Please repeat the records exactly from their first line, finishing at the line containing "[uint64_t]; sums and" and including it.

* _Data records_
Segment Open

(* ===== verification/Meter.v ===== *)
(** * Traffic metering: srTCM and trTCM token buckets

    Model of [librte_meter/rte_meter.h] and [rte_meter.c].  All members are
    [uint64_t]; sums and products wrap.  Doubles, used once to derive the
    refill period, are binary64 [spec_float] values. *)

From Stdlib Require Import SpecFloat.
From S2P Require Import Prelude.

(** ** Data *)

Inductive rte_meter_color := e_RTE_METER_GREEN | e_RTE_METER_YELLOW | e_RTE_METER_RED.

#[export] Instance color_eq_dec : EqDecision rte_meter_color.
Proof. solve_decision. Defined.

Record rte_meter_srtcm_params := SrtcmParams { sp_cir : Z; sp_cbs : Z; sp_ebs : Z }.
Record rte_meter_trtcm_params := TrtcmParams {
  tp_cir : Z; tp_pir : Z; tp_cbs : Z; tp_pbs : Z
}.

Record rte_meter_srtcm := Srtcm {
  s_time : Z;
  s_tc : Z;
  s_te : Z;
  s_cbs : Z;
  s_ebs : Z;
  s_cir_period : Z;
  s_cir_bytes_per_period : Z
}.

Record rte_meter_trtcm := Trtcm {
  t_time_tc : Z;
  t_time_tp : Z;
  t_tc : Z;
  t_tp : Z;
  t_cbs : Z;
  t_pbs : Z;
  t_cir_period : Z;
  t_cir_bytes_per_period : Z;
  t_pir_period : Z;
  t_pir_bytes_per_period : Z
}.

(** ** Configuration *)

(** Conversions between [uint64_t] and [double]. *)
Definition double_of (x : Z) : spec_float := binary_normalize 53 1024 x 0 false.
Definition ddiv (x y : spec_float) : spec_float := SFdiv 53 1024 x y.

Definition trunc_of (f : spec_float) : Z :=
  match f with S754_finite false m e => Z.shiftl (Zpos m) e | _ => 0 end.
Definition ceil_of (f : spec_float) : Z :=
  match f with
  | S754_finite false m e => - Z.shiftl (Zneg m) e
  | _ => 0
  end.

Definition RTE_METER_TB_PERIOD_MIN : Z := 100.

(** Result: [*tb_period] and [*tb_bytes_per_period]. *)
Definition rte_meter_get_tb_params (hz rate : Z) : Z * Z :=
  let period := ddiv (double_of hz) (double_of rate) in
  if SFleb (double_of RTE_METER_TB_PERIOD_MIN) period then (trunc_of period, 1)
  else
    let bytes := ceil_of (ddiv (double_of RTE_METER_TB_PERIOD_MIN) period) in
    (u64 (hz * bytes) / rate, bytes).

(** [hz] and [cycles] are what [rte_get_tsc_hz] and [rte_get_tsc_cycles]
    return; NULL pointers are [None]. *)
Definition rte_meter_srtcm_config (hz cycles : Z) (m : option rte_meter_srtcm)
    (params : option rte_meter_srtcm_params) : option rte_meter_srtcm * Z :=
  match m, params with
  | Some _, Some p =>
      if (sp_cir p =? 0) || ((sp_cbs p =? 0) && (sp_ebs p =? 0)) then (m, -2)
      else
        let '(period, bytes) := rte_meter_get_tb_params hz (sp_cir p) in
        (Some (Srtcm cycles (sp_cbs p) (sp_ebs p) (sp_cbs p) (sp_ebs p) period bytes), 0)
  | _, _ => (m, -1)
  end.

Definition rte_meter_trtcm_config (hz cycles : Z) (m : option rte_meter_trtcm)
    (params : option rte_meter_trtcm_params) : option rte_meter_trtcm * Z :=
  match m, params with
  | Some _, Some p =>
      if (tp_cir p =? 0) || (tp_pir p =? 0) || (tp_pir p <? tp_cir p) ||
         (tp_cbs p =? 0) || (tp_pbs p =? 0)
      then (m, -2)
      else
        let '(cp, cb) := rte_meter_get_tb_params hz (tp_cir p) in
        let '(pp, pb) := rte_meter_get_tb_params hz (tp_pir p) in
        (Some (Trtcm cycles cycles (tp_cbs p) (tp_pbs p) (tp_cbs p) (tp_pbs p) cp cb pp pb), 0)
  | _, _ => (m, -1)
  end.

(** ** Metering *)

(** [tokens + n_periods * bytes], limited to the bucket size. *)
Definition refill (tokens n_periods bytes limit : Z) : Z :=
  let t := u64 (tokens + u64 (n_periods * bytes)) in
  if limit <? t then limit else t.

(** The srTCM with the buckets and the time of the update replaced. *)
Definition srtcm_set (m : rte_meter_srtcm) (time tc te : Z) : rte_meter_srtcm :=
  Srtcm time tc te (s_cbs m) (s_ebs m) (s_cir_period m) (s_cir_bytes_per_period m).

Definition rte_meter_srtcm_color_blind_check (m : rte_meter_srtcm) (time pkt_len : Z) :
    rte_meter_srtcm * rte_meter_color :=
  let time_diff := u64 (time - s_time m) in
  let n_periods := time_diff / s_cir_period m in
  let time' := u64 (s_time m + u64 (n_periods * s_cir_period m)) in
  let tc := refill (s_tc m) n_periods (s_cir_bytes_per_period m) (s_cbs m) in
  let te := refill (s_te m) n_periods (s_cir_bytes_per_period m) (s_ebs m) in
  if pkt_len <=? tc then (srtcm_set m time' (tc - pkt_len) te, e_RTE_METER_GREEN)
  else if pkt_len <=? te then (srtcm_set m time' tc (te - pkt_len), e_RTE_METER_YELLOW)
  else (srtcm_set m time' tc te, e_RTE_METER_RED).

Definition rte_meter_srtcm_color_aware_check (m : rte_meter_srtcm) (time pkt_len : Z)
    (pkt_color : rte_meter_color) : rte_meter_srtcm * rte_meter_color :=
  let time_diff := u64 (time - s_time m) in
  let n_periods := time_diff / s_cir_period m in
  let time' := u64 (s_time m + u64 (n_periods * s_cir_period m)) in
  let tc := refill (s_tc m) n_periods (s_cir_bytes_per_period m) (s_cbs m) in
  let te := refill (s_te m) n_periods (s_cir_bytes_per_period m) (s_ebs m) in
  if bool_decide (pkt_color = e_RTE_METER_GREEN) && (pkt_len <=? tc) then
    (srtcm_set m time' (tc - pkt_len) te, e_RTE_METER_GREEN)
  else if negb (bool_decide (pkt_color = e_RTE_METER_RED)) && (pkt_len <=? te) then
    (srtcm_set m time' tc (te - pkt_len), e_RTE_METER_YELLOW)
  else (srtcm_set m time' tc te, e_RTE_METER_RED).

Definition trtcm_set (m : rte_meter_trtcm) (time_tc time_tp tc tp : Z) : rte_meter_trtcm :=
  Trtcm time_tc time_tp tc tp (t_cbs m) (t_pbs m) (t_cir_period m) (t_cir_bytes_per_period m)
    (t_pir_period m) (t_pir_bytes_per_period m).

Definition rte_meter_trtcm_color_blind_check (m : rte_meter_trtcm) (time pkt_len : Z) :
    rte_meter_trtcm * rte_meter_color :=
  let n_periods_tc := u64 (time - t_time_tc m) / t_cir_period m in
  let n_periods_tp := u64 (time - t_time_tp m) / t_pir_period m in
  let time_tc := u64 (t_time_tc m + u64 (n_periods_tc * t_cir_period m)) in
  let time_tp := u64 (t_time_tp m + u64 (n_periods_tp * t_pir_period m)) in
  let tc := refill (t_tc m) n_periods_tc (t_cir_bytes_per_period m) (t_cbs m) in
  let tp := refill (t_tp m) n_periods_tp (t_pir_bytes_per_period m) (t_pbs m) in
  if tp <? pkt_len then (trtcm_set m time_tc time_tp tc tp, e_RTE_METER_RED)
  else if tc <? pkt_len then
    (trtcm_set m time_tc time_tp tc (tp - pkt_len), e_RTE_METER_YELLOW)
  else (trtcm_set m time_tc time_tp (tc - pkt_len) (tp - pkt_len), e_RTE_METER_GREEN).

Segment Closed

* _Task result_
(* ===== verification/Meter.v ===== *)
(** * Traffic metering: srTCM and trTCM token buckets

    Model of [librte_meter/rte_meter.h] and [rte_meter.c].  All members are
    [uint64_t]; sums and products wrap.  Doubles, used once to derive the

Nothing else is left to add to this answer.